What to produce ::
Repeat exactly, and only, the lines of the entries below from the one with "- intros H1." through the one with "eapply BasicAuth_inv in", both ends included.

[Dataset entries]
★ ★ ★ ★ ★ ★ ★

(* ===== verification/Httpc.v ===== *)
(** pkg/httpc: decoding the first segment of a connection to the HTTP proxy into
    a request, a TLS client hello included, and checking its proxy credentials.
    [url.Parse] is an input: it gives the host of a URL or nothing. *)
From S2P Require Import Prelude GoStrings GoNet GoIO GoBase64 Iface Outil Sni Enet.
Open Scope Z_scope.

Section Httpc.
Context {C : Type} `{!Authenticator C}.
Context (url_host : bytes -> option bytes) (rune_cap : Z -> Z).

Record Request := mkRequest {
  RawHeader : bytes;
  Host : bytes;
  Method : bytes;
  RawURL : bytes;
  hostOrURL : bytes;
  basicAuthCenter : option C;
  IsSNI : bool;
}.

Definition IsHTTPS (sf : Request) : bool := bool_decide (Method sf = lit "CONNECT").

Definition Established : bytes :=
  lit "HTTP/1.1 200 Connection established" ++ CRLF ++ CRLF.

Definition HTTPSReply : io conn unit := Write Established.

(** The loop of [getHeader] over the lines *)
Fixpoint header_go (key : bytes) (lines : list bytes) : bytes :=
  match lines with
  | [] => []
  | line :: t =>
      match SplitN2 (Trim line (CRLF ++ lit " ")) (lit ":") with
      | [k; v] =>
          if bool_decide (key = ToUpper (Trim k (lit " "))) then Trim v (lit " ")
          else header_go key t
      | _ => header_go key t
      end
  end.

Definition getHeader (key : bytes) (sf : Request) : bytes :=
  header_go (ToUpper key) (Split (RawHeader sf) CRLF).

Definition getHTTPRawURL (sf : Request) : bytes :=
  if negb (HasPrefix (hostOrURL sf) (lit "/")) then hostOrURL sf
  else
    let host := getHeader (lit "host") sf in
    if negb (bool_decide (host = [])) then lit "http://" ++ host ++ hostOrURL sf else [].

(** The replies to a request without and with wrong credentials *)
Definition quote : byte := z2b 34.
Definition required : bytes := lit "HTTP/1.1 407 Proxy Authentication Required" ++ CRLF.
Definition reply_required : bytes :=
  required ++ lit "Proxy-Authenticate: Basic realm=" ++ [quote; quote] ++ CRLF ++ CRLF
    ++ lit "Proxy Authentication Required".
Definition reply_wrong : bytes := required ++ CRLF ++ lit "Proxy Authentication Required".

(** [fmt.Fprintf(sf.conn, ...)] whose error is dropped *)
Definition send (b : bytes) : io conn unit := _ ← io_try (Write b); mret tt.

Definition GetProxyAuthUserPassPair (sf : Request) : io conn bytes :=
  let authorization := Trim (getHeader (lit "Proxy-Authorization") sf) (lit " " ++ CRLF ++ [z2b 9]) in
  if bool_decide (authorization = []) then
    send reply_required;; Close;; io_fail (ErrMsg "require auth header data")
  else
    match Fields authorization with
    | [_; b] =>
        match DecodeString b with
        | Ok user => mret user
        | Fail e => Close;; io_fail (ErrWrap "authorization data parse error,ERR:%s" e)
        | Panic => io_panic
        end
    | _ => Close;; io_fail (ErrMsg "authorization data error,ERR:%s")
    end.

Definition GetProxyAuthUserPass (sf : Request) : io conn (bytes * bytes) :=
  userPass ← GetProxyAuthUserPassPair sf;
  match Split userPass (lit ":") with
  | [u; p] => mret (u, p)
  | _ => io_fail (ErrMsg "invalid user password pair")
  end.

(** The URL [BasicAuth] asks about *)
Definition auth_target (sf : Request) : bytes :=
  if IsHTTPS sf then lit "https://" ++ Host sf else getHTTPRawURL sf.

(** [BasicAuth]; [remote] and [local] are the addresses of the connection. *)
Definition BasicAuth (remote local : bytes) (sf : Request) : io conn unit :=
  match basicAuthCenter sf with
  | None => mret tt
  | Some center =>
      userIP ← io_lift (idx (Split remote (lit ":")) 0);
      localIP ← io_lift (idx (Split local (lit ":")) 0);
      user ← GetProxyAuthUserPassPair sf;
      if auth_verify center user userIP localIP (auth_target sf) then mret tt
      else send reply_wrong;; Close;; io_fail (ErrMsg "basic auth fail")
  end.

(** The method and target of the first segment, and whether it is a TLS hello.
    [fmt.Sscanf("%s%s")] takes the first two fields of the line. *)
Definition decode_line (RawHeader : bytes) : io conn (bytes * bytes * bool) :=
  match ServerNameFromBytes RawHeader with
  | Panic => io_panic
  | Ok serverName => mret (lit "SNI", lit "https://" ++ serverName ++ lit ":443", true)
  | Fail _ =>
      match cut [z2b 10] RawHeader with
      | None =>
          _ ← io_lift (SubStr rune_cap RawHeader 0 50);
          Close;; io_fail (ErrMsg "http decoder data line err:%s")
      | Some (line, _) =>
          match Fields line with
          | m :: u :: _ => mret (m, u, false)
          | _ =>
              _ ← io_lift (SubStr rune_cap RawHeader 0 50);
              Close;; io_fail (ErrMsg "http decoder data err:%s")
          end
      end
  end.

(** The host of the request, with the port when it has none *)
Definition with_port (host port : bytes) : bytes :=
  if Contains host (lit ":") then host else host ++ lit ":" ++ port.

Definition New (remote local : bytes) (bufSize : nat) (center : option C) : io conn Request :=
  r ← io_try (on_rx (Read bufSize));
  match r with
  | inr e => Close;; io_fail e
  | inl raw =>
      '(m, u, sni) ← decode_line raw;
      let req := mkRequest raw [] (ToUpper m) [] u center sni in
      BasicAuth remote local req;;
      if IsHTTPS req then
        mret (mkRequest raw (with_port u (lit "443")) (Method req) [] u center sni)
      else
        let url := getHTTPRawURL req in
        match url_host url with
        | None => io_fail (ErrMsg "parse")
        | Some h => mret (mkRequest raw (with_port h (lit "80")) (Method req) url u center sni)
        end
  end.

End Httpc.
Arguments Request : clear implicits.

(** * Laws *)

Definition host_part (addr : bytes) : bytes := default [] (head (Split addr (lit ":"))).

Lemma split_host (addr : bytes) : idx (Split addr (lit ":")) 0 = Ok (host_part addr).
Proof.
  unfold host_part. destruct (Split addr (lit ":")) as [|h t] eqn:E; [|done].
  by destruct (Split_nonempty addr (lit ":")).
Qed.

(** The credentials in a request, when it carries well-formed ones *)
Definition credentials (raw : bytes) : option bytes :=
  match Fields (Trim (header_go (lit "PROXY-AUTHORIZATION") (Split raw CRLF))
                  (lit " " ++ CRLF ++ [z2b 9])) with
  | [_; b] => match DecodeString b with Ok up => Some up | _ => None end
  | _ => None
  end.

Section Laws.
Context {C : Type} `{!Authenticator C}.
Context (url_host : bytes -> option bytes) (rune_cap : Z -> Z).
Implicit Types (req : Request C).

Lemma GetProxyAuth_inv req (s s' : conn) (up : bytes) :
  GetProxyAuthUserPassPair req s = (Ok up, s') ->
  credentials (RawHeader req) = Some up /\ s' = s.
Proof.
  unfold GetProxyAuthUserPassPair, credentials, getHeader.
  change (ToUpper (lit "Proxy-Authorization")) with (lit "PROXY-AUTHORIZATION").
  set (a := Trim _ _). case_bool_decide as Ha.
  - intros H. io_inv H. io_inv H. done.
  - destruct (Fields a) as [|k [|b [|? ?]]]; try (intros H; io_inv H; done).
    destruct (DecodeString b); [|intros H; io_inv H; done|done]. by intros [= <- <-].
Qed.

Lemma GetProxyAuth_ok req (s : conn) (up : bytes) :
  credentials (RawHeader req) = Some up -> GetProxyAuthUserPassPair req s = (Ok up, s).
Proof.
  unfold GetProxyAuthUserPassPair, credentials, getHeader.
  change (ToUpper (lit "Proxy-Authorization")) with (lit "PROXY-AUTHORIZATION").
  set (a := Trim _ _). case_bool_decide as Ha.
  - rewrite Ha. done.
  - destruct (Fields a) as [|k [|b [|? ?]]]; try done.
    destruct (DecodeString b); [|done|done]. by intros [= <-].
Qed.

Lemma BasicAuth_inv (c : C) req (remote local : bytes) (s s' : conn) :
  basicAuthCenter req = Some c -> BasicAuth remote local req s = (Ok tt, s') ->
  exists up, credentials (RawHeader req) = Some up /\
    auth_verify c up (host_part remote) (host_part local) (auth_target req) = true /\ s' = s.
Proof.
  intros Hc. unfold BasicAuth. rewrite Hc, !split_host. intros H.
  io_inv H. injection H0 as <- <-. io_inv H. injection H0 as <- <-.
  io_inv H. apply GetProxyAuth_inv in H0 as [Hp ->].
  destruct (auth_verify c a _ _ _) eqn:E.
  - exists a. injection H as <-. by rewrite E.
  - io_inv H. io_inv H. done.
Qed.

(** What is left of a request that was decoded *)
Lemma New_authorised_inv (remote local : bytes) (n : nat) (center : option C) (s s' : conn) req :
  New url_host rune_cap remote local n center s = (Ok req, s') ->
  exists r0 req0 s0, Read n (rx s) = (Ok (RawHeader req), r0) /\
    s0 = mkConn r0 (tx s) (wres s) (closed s) /\
    RawHeader req0 = RawHeader req /\ basicAuthCenter req0 = center /\ Host req0 = [] /\
    Method req0 = Method req /\ hostOrURL req0 = hostOrURL req /\
    BasicAuth remote local req0 s0 = (Ok tt, s') /\
    (IsHTTPS req = false -> RawURL req = getHTTPRawURL req0).
Proof.
  unfold New. intros H. io_inv H. unfold io_try, on_rx in H0.
  destruct (Read n (rx s)) as [[raw|e|] r0] eqn:Er; [| |done].
  2: { injection H0 as <- <-. io_inv H. done. }
  injection H0 as <- <-. cbn beta iota in H.
  assert (D : forall o c2, decode_line rune_cap raw (mkConn r0 (tx s) (wres s) (closed s)) = (Ok o, c2) ->
    c2 = mkConn r0 (tx s) (wres s) (closed s)).
  { intros o c2. unfold decode_line.
    destruct (ServerNameFromBytes raw); [by intros [= _ <-]| |done].
    destruct (cut _ raw) as [[line ?]|].
    - destruct (Fields line) as [|m [|u ?]]; [intros H1; io_inv H1; io_inv H1; done..|by intros [= _ <-]].
    - intros H1. io_inv H1. io_inv H1. done. }
  apply bind_inv in H as ([[m u] sni] & s2 & Hd & H). apply D in Hd as ->.
  apply bind_inv in H as ([] & s3 & Hb & H).
  eexists r0, _, _. destruct (IsHTTPS (mkRequest raw [] (ToUpper m) [] u center sni)) eqn:Eh.
  - injection H as <- <-. cbn [RawHeader]. split_and!; try exact Hb; try done.
    intros Hn. unfold IsHTTPS in *. cbn [Method] in *. congruence.
  - destruct (url_host _); [|done]. injection H as <- <-. cbn [RawHeader].
    split_and!; try exact Hb; done.
Qed.

(** A request that is decoded with an authentication center in place was
    authorised.  It carried credentials, base64 in a Proxy-Authorization header,
    and the center accepted them for the peer's and the local host and the URL of
    the request; the URL of a CONNECT is always "https://" without a host, so a
    center that decides by target is not told it.  Nothing was sent before. *)
Theorem New_authorised (remote local : bytes) (n : nat) (c : C) (s s' : conn) req :
  New url_host rune_cap remote local n (Some c) s = (Ok req, s') ->
  exists up, credentials (RawHeader req) = Some up /\
    auth_verify c up (host_part remote) (host_part local)
      (if IsHTTPS req then lit "https://" else RawURL req) = true /\
    tx s' = tx s /\ closed s' = closed s.
Proof.
  intros H. apply New_authorised_inv in H as (r0 & req0 & s0 & Hr & -> & Hraw & Hc & Hh & Hm & Hu & Hb & Hurl).
  eapply BasicAuth_inv in Hb as (up & Hp & Hv & ->); [|done].
  exists up. rewrite <- Hraw. split_and!; [done| |done|done].
  unfold auth_target in Hv. assert (IsHTTPS req0 = IsHTTPS req) as E
    by (unfold IsHTTPS; by rewrite Hm). rewrite E, Hh in Hv.
  destruct (IsHTTPS req); [done|]. by rewrite Hurl.
Qed.

(** The decoder can be made to panic by text.  A first segment that is no
    TLS hello and has no line break is answered by an error that quotes its first
    50 runes; when it has more than 50 bytes but its runes do not fill 50 places
    the quoting panics instead, and the connection is left open. *)
Theorem New_panics_on_text (remote local : bytes) (n : nat) (center : option C) (raw : bytes)
    (e : error) (r : reader) :
  (length raw <= n)%nat -> ServerNameFromBytes raw = Fail e -> z2b 10 ∉ raw ->
  50 < len raw -> rune_cap (len (runes raw)) < 50 ->
  New url_host rune_cap remote local n center (conn_of (Seg raw :: r)) = (Panic, conn_of r).
Proof.
  intros Hn Hs Hl Hlen Hcap. unfold New.
  erewrite bind_ok; [|by apply io_try_ok, on_rx_ok, Read_seg]. cbn beta iota.
  unfold decode_line. rewrite Hs. rewrite (proj2 (cut_byte_None (z2b 10) raw)) by done.
  rewrite SubStr_panics by lia. done.
Qed.
End Laws.

(** * Examples *)

(** A center that knows one pair *)
#[local] Instance one_pair : Authenticator bytes := fun c up _ _ _ => bool_decide (up = c).

Definition sample_raw : bytes :=
  lit "CONNECT a:443 HTTP/1.1" ++ CRLF
    ++ lit "proxy-authorization: Basic dTpw" ++ CRLF ++ CRLF.

Definition sample_request : Request bytes :=
  mkRequest sample_raw (lit "a:443") (lit "CONNECT") [] (lit "a:443") (Some (lit "u:p")) false.

Lemma New_authorised_witness :
  exists up, credentials sample_raw = Some up /\
    auth_verify (lit "u:p") up (lit "10.0.0.1") (lit "10.0.0.2") (lit "https://") = true.
Proof.
  assert (E : New (fun _ => None) (fun n => n) (lit "10.0.0.1:5000") (lit "10.0.0.2:80") 4096
    (Some (lit "u:p")) (conn_of [Seg sample_raw]) = (Ok sample_request, conn_of []))
    by (vm_compute; reflexivity).
  destruct (New_authorised (fun _ => None) (fun n => n) _ _ _ _ _ _ _ E) as (up & H1 & H2 & _).
  exists up. split; [exact H1|exact H2].
Defined.

Definition sample_text : bytes := concat (repeat [z2b 228; z2b 184; z2b 150] 17).

Lemma New_panics_on_text_witness :
  New (C := bytes) (fun _ => None) (fun n => n) (lit "10.0.0.1:5000") (lit "10.0.0.2:80") 4096 None
    (conn_of [Seg sample_text]) = (Panic, conn_of []).
Proof.
  apply (New_panics_on_text _ _ _ _ _ _ _ (ErrMsg "SNI: not TLS")).
  - apply Nat.leb_le. vm_compute. reflexivity.
  - vm_compute. reflexivity.
  - apply (bool_decide_eq_true_1 _). vm_compute. reflexivity.
  - vm_compute. reflexivity.
  - vm_compute. reflexivity.
Defined.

★ ★ ★ ★ ★ ★ ★

Task answer ::
    - intros H1. io_inv H1. io_inv H1. done. }
  apply bind_inv in H as ([[m u] sni] & s2 & Hd & H). apply D in Hd as ->.
  apply bind_inv in H as ([] & s3 & Hb & H).
  eexists r0, _, _. destruct (IsHTTPS (mkRequest raw [] (ToUpper m) [] u center sni)) eqn:Eh.
  - injection H as <- <-. cbn [RawHeader]. split_and!; try exact Hb; try done.
    intros Hn. unfold IsHTTPS in *. cbn [Method] in *. congruence.
  - destruct (url_host _); [|done]. injection H as <- <-. cbn [RawHeader].
    split_and!; try exact Hb; done.
Qed.

(** A request that is decoded with an authentication center in place was
    authorised.  It carried credentials, base64 in a Proxy-Authorization header,
    and the center accepted them for the peer's and the local host and the URL of
    the request; the URL of a CONNECT is always "https://" without a host, so a
    center that decides by target is not told it.  Nothing was sent before. *)
Theorem New_authorised (remote local : bytes) (n : nat) (c : C) (s s' : conn) req :
  New url_host rune_cap remote local n (Some c) s = (Ok req, s') ->
  exists up, credentials (RawHeader req) = Some up /\
    auth_verify c up (host_part remote) (host_part local)
      (if IsHTTPS req then lit "https://" else RawURL req) = true /\
    tx s' = tx s /\ closed s' = closed s.
Proof.
  intros H. apply New_authorised_inv in H as (r0 & req0 & s0 & Hr & -> & Hraw & Hc & Hh & Hm & Hu & Hb & Hurl).
  eapply BasicAuth_inv in Hb as (up & Hp & Hv & ->); [|done].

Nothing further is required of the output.